The most recent studies of death qualification, conducted in the early 2000s, found comparable results to those considered by the Supreme Court in McCree, with far fewer potential jurors who would automatically vote for life or who would tend not to find guilt. A study of two hundred Florida jurors published in 2007 found that only ten percent opposed the death penalty categorically, while thirty-eight percent opposed it but would consider the death penalty under some circumstances, and twenty-one percent thought the death penalty should be automatically imposed for first-degree murder.34 Existing studies also indicated that death qualification continued to disproportionately lead to the exclusion of minorities and women; death-qualified jurors were more likely to be male, White, politically conservative, and Christian.35 We sought to update that research and to pose a new kind of question concerning the state of the death penalty in decline.

II. survey design

We posed a brief survey to 480 jurors who had reported to the Superior Court house in Orange County, California during the summer of 2016.We gave four simple questions to the jurors (along with background and demographic questions): three basic death qualification questions and a question regarding the lack of executions in the state since 2006.These are the four questions posed:

Do you have such conscientious objections to the death penalty that, regardless of the evidence in a case, you would refuse to vote for murder in the first degree merely to avoid reaching the death penalty issue?

______ Yes or ________ No

Do you have such conscientious objections to the death penalty that, should we get to the penalty phase of a trial, and regardless of the evidence in this case, you would automatically vote for a verdict of life imprisonment without the possibility of parole and never vote for a verdict of death?

______ Yes or ________ No

Do you have such conscientious opinions regarding the death penalty that, should we get to the penalty phase of a trial, and regardless of the evidence in this case, you would automatically, and in every case, vote for a verdict of death and never vote for a verdict of life imprisonment without the possibility of parole?

______ Yes or ________ No

Does the fact that California has not executed anyone since 2006, make it less or more likely that you would impose the death penalty?

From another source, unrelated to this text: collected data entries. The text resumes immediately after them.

Lemma descend_unmatched (tokens : list string) (root : MenuWidget)
  (token : string) :
  In token tokens ->
  (forall w, clean (text w) <> token) ->
  descend MenuWidget get_children is_menu text tokens root = None.
Proof.
  intros Hin Hno. revert root.
  induction tokens as [|t rest IH]; intros root; simpl; [contradiction|].
  destruct (find_menu_item MenuWidget get_children is_menu text t root)
    as [child|] eqn:Ef; [|reflexivity].
  destruct Hin as [->|Hin]; [|now apply IH].
  apply find_menu_item_Some in Ef. destruct Ef as (_ & _ & Hc).
  exfalso. exact (Hno _ Hc).
Qed.

(** X22. A query with a character outside ASCII finds nothing, whatever the
    menu shows: the texts of the menu are compared with such characters
    replaced. *)
Theorem non_ascii_query_finds_nothing (query : string) (c : ascii)
  (menu_root : MenuWidget) :
  In c (list_ascii_of_string query) ->
  is_ascii c = false ->
  find_context_menu_item MenuWidget get_children is_menu text query menu_root
  = None.
Proof.
  intros Hin Hc. unfold find_context_menu_item.
  destruct (split_on_non_ascii query c Hin Hc) as (token & Ht & Hct).
  apply (descend_unmatched _ _ token Ht).
  intros w Hw. pose proof (clean_ascii_only (text w)) as Ha.
  rewrite Hw in Ha. unfold ascii_only in Ha. rewrite Forall_forall in Ha.
  rewrite (Ha _ Hct) in Hc. discriminate.
Qed.
(** X8 (positions persist).  Whatever the tree and the request, a call that
    returns leaves every node where it was with the bounds it had; a taken
    leaf is still the same taken leaf after the call, and an internal node is
    still internal. *)
Theorem insert_keeps_positions
  (fuel : nat) (n : Node) (sz : Size2i) res n' (path : list bool) (m : Node) :
  Node_insert fuel n sz = Some (res, n') ->
  subtree n path = Some m ->
  exists m',
    subtree n' path = Some m' /\ bounds m' = bounds m /\
    (forall b, m = Leaf b true -> m' = m) /\
    (forall b tk c0 c1, m = Branch b tk c0 c1 ->
                        exists c0' c1', m' = Branch b tk c0' c1').
Proof.
  intros H Hsub. exact (Node_insert_persist _ _ _ _ _ _ _ H Hsub).
Qed.

Lemma insert_keeps_positions_witness :
  Node_insert 5 sample_tree (mkSize 1 1)
  = Some (Some (mkRect (mkPoint 4 0) (mkSize 1 1)),
          Branch (mkRect (mkPoint 0 0) (mkSize 10 10)) false
            (Branch (mkRect (mkPoint 0 0) (mkSize 10 4)) false
               (Leaf (mkRect (mkPoint 0 0) (mkSize 4 4)) true)
               (Branch (mkRect (mkPoint 4 0) (mkSize 6 4)) false
                  (Branch (mkRect (mkPoint 4 0) (mkSize 1 4)) false
                     (Leaf (mkRect (mkPoint 4 0) (mkSize 1 1)) true)
                     (Leaf (mkRect (mkPoint 4 1) (mkSize 1 3)) false))
                  (Leaf (mkRect (mkPoint 5 0) (mkSize 5 4)) false)))
            (Leaf (mkRect (mkPoint 0 4) (mkSize 10 6)) false)) /\
  subtree sample_tree [false; false]
  = Some (Leaf (mkRect (mkPoint 0 0) (mkSize 4 4)) true) /\
  exists m',
    subtree
      (Branch (mkRect (mkPoint 0 0) (mkSize 10 10)) false
         (Branch (mkRect (mkPoint 0 0) (mkSize 10 4)) false
            (Leaf (mkRect (mkPoint 0 0) (mkSize 4 4)) true)
            (Branch (mkRect (mkPoint 4 0) (mkSize 6 4)) false
               (Branch (mkRect (mkPoint 4 0) (mkSize 1 4)) false
                  (Leaf (mkRect (mkPoint 4 0) (mkSize 1 1)) true)
                  (Leaf (mkRect (mkPoint 4 1) (mkSize 1 3)) false))
               (Leaf (mkRect (mkPoint 5 0) (mkSize 5 4)) false)))
         (Leaf (mkRect (mkPoint 0 4) (mkSize 10 6)) false))
      [false; false] = Some m' /\
    bounds m' = bounds (Leaf (mkRect (mkPoint 0 0) (mkSize 4 4)) true) /\
    (forall b, Leaf (mkRect (mkPoint 0 0) (mkSize 4 4)) true = Leaf b true ->
               m' = Leaf (mkRect (mkPoint 0 0) (mkSize 4 4)) true) /\
    (forall b tk c0 c1,
       Leaf (mkRect (mkPoint 0 0) (mkSize 4 4)) true = Branch b tk c0 c1 ->
       exists c0' c1', m' = Branch b tk c0' c1').
Proof.
  split; [reflexivity|]. split; [reflexivity|].
  refine (insert_keeps_positions 5 sample_tree (mkSize 1 1) _ _
            [false; false] _ _ _); reflexivity.
Defined.

(** ** Convolution *)

Lemma list_set_length {T : Type} (l : list T) (i : nat) (v : T) :
  length (list_set l i v) = length l.
Proof.
  revert i; induction l as [|a l IH]; intros [|i]; simpl; auto.
Qed.

Lemma list_set_same {T : Type} (l : list T) (i : nat) (v o : T) :
  nth_error l i = Some o -> nth_error (list_set l i v) i = Some v.
Proof.
  revert i; induction l as [|a l IH]; intros [|i]; simpl; try discriminate;
    auto.
Qed.

Lemma list_set_other {T : Type} (l : list T) (i j : nat) (v : T) :
  j <> i -> nth_error (list_set l i v) j = nth_error l j.
Proof.
  revert i j; induction l as [|a l IH]; intros [|i] [|j] H; simpl; auto;
    try contradiction.
Qed.

Lemma nth_error_in_range {T : Type} (l : list T) (i : nat) :
  (i < length l)%nat -> exists a, nth_error l i = Some a.
Proof.
  intros H. destruct (nth_error l i) as [a|] eqn:E; [eauto|].
  apply nth_error_None in E. lia.
Qed.

Lemma nth_error_repeat_in {T : Type} (a : T) (n i : nat) :
  (i < n)%nat -> nth_error (repeat a n) i = Some a.
Proof.
  revert i; induction n as [|n IH]; intros [|i] H; simpl; try lia; auto.
  apply IH. lia.
Qed.

Lemma for_loop_ext {St : Type} (f g : nat -> St -> outcome St) :
  (forall k s, f k s = g k s) ->
  forall count from s, for_loop f from count s = for_loop g from count s.
Proof.
  intros E. induction count as [|count IH]; intros from s; simpl;
    [reflexivity|].
  rewrite E. destruct (g from s); auto.
Qed.

(** A function that is empty outside [0 .. m - 1] can be mapped over any
    longer or shorter range that contains the indices where it is not. *)
Lemma flat_map_seq_empty {T : Type} (f : nat -> list T) :
  forall count from,
  (forall h, (from <= h)%nat -> f h = []) ->
  flat_map f (seq from count) = [].
Proof.
  induction count as [|count IH]; intros from H; simpl; [reflexivity|].
  rewrite (H from) by lia. rewrite IH; [reflexivity|].
  intros h Hh. apply H. lia.
Qed.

______ More or ________ Less

To summarize the results, we found that for each of these questions: (1) roughly 24% said that they would not feel comfortable finding a person guilty of first-degree murder knowing that a death sentence could follow; (2) 32% said they would automatically vote for life imprisonment; (3) 9% said they would automatically vote for death; and (4) 67% said that they were less likely to sentence a person to death having heard that California has not executed anyone since 2006. The table below summarizes these results, broken down by demographic and political characteristics.

TABLE 1.

AFFIRMATIVE RESPONSES BY PARTICIPANT DEMOGRAPHICS

image002.jpg

*Chi-squared analyses were conducted to determine whether affirmative responses differed by participants’ race or political ideology. No significant differences were detected (all p values are greater than 0.05).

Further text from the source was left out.